**Task requirements:** Your reply should be the complete data, reproduced exactly.

**Supplied material:**
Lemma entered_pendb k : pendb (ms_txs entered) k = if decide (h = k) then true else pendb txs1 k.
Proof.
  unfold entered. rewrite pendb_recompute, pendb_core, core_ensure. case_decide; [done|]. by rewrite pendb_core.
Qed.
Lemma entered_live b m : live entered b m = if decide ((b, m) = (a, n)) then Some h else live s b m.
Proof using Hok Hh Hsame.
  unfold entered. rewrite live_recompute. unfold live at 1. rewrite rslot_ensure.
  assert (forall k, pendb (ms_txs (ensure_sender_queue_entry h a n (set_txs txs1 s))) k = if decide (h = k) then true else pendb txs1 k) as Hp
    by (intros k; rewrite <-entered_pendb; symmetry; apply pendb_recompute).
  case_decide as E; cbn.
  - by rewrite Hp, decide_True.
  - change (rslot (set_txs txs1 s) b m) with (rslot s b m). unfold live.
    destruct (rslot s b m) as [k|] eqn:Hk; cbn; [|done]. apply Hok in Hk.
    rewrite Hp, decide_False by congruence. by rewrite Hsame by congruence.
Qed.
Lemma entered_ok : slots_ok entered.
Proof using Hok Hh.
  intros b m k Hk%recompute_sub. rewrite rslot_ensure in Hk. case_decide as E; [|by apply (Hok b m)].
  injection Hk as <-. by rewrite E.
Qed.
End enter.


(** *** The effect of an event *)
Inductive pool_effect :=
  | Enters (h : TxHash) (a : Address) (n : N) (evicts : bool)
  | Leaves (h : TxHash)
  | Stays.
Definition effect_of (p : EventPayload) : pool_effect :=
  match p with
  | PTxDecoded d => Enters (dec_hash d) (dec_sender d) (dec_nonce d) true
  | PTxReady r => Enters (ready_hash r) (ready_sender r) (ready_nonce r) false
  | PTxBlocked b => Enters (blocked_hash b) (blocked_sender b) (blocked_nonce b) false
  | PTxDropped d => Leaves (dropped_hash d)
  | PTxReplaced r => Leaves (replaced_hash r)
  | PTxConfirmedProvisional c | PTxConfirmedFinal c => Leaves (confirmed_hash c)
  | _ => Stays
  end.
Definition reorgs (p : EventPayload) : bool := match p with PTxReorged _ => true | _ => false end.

**Output of the task:**
Lemma entered_pendb k : pendb (ms_txs entered) k = if decide (h = k) then true else pendb txs1 k.
Proof.
  unfold entered. rewrite pendb_recompute, pendb_core, core_ensure. case_decide; [done|]. by rewrite pendb_core.
Qed.
Lemma entered_live b m : live entered b m = if decide ((b, m) = (a, n)) then Some h else live s b m.
Proof using Hok Hh Hsame.
  unfold entered. rewrite live_recompute. unfold live at 1. rewrite rslot_ensure.
  assert (forall k, pendb (ms_txs (ensure_sender_queue_entry h a n (set_txs txs1 s))) k = if decide (h = k) then true else pendb txs1 k) as Hp
    by (intros k; rewrite <-entered_pendb; symmetry; apply pendb_recompute).
  case_decide as E; cbn.
  - by rewrite Hp, decide_True.
  - change (rslot (set_txs txs1 s) b m) with (rslot s b m). unfold live.
    destruct (rslot s b m) as [k|] eqn:Hk; cbn; [|done]. apply Hok in Hk.
    rewrite Hp, decide_False by congruence. by rewrite Hsame by congruence.
Qed.
Lemma entered_ok : slots_ok entered.
Proof using Hok Hh.
  intros b m k Hk%recompute_sub. rewrite rslot_ensure in Hk. case_decide as E; [|by apply (Hok b m)].
  injection Hk as <-. by rewrite E.
Qed.
End enter.


(** *** The effect of an event *)
Inductive pool_effect :=
  | Enters (h : TxHash) (a : Address) (n : N) (evicts : bool)
  | Leaves (h : TxHash)
  | Stays.
Definition effect_of (p : EventPayload) : pool_effect :=
  match p with
  | PTxDecoded d => Enters (dec_hash d) (dec_sender d) (dec_nonce d) true
  | PTxReady r => Enters (ready_hash r) (ready_sender r) (ready_nonce r) false
  | PTxBlocked b => Enters (blocked_hash b) (blocked_sender b) (blocked_nonce b) false
  | PTxDropped d => Leaves (dropped_hash d)
  | PTxReplaced r => Leaves (replaced_hash r)
  | PTxConfirmedProvisional c | PTxConfirmedFinal c => Leaves (confirmed_hash c)
  | _ => Stays
  end.
Definition reorgs (p : EventPayload) : bool := match p with PTxReorged _ => true | _ => false end.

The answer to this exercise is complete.